If a line below contains the string "CanarySettingBaitNames", copy it out.

Saved data entries:
━━━━━━━━
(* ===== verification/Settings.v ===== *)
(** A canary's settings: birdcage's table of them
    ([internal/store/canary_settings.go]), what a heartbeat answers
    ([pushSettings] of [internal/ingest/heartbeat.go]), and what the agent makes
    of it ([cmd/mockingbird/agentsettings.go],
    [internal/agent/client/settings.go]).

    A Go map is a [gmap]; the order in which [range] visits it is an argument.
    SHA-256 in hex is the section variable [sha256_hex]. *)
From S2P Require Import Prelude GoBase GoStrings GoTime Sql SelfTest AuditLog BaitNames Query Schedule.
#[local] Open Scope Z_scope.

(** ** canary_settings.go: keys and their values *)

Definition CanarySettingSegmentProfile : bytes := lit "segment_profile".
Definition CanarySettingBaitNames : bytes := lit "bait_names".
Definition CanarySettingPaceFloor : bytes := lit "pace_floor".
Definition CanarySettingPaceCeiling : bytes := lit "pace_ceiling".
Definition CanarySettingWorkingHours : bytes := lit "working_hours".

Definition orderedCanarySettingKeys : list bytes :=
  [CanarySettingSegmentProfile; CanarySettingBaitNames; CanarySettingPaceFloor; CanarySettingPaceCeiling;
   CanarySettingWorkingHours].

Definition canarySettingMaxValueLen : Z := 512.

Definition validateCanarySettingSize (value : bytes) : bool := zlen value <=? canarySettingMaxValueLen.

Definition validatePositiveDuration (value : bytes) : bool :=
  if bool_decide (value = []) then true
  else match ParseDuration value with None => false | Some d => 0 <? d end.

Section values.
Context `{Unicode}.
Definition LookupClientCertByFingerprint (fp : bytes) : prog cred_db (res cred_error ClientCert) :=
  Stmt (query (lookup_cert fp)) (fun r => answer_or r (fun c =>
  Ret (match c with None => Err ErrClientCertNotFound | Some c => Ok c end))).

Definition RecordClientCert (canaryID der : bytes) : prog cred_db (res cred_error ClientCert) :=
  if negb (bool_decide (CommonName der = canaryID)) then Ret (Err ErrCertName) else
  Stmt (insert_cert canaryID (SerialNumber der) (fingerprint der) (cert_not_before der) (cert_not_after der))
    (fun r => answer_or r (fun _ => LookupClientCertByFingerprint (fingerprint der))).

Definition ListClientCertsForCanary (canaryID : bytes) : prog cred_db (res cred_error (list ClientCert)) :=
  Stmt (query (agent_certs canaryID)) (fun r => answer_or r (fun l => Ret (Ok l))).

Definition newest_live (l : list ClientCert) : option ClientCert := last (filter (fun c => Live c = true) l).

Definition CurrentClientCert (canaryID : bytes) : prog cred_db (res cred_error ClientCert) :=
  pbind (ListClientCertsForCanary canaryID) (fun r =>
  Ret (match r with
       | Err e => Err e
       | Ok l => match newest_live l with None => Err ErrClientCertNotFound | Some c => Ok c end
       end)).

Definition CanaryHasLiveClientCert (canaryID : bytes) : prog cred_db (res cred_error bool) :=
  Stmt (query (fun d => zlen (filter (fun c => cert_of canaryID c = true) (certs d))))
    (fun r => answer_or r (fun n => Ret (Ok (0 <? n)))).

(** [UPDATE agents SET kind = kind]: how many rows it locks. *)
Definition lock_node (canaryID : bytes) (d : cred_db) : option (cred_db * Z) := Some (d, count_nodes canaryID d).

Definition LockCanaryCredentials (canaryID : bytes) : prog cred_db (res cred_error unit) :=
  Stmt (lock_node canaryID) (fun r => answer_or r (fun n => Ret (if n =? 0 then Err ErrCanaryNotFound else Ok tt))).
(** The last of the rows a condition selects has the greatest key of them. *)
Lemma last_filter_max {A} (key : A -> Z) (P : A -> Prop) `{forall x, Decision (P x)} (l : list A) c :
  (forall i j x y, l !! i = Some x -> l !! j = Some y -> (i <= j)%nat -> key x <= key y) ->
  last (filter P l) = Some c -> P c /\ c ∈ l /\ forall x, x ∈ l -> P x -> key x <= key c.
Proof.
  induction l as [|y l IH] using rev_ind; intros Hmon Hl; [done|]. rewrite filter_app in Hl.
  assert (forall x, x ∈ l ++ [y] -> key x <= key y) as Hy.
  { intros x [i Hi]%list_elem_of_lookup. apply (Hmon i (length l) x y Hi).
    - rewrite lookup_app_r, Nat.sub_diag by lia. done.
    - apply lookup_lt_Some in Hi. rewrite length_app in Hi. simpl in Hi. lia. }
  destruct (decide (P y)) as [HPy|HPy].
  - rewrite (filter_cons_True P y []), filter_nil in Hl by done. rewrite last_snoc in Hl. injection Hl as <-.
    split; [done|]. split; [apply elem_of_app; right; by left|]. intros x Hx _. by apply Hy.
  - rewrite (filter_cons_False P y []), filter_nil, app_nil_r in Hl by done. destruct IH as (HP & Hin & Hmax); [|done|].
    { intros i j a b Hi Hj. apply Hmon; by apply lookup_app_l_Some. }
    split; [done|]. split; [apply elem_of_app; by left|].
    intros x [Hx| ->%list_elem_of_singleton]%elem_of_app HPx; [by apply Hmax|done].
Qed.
━━━━━━━━
Finished exercise
Definition CanarySettingBaitNames : bytes := lit "bait_names".
  [CanarySettingSegmentProfile; CanarySettingBaitNames; CanarySettingPaceFloor; CanarySettingPaceCeiling;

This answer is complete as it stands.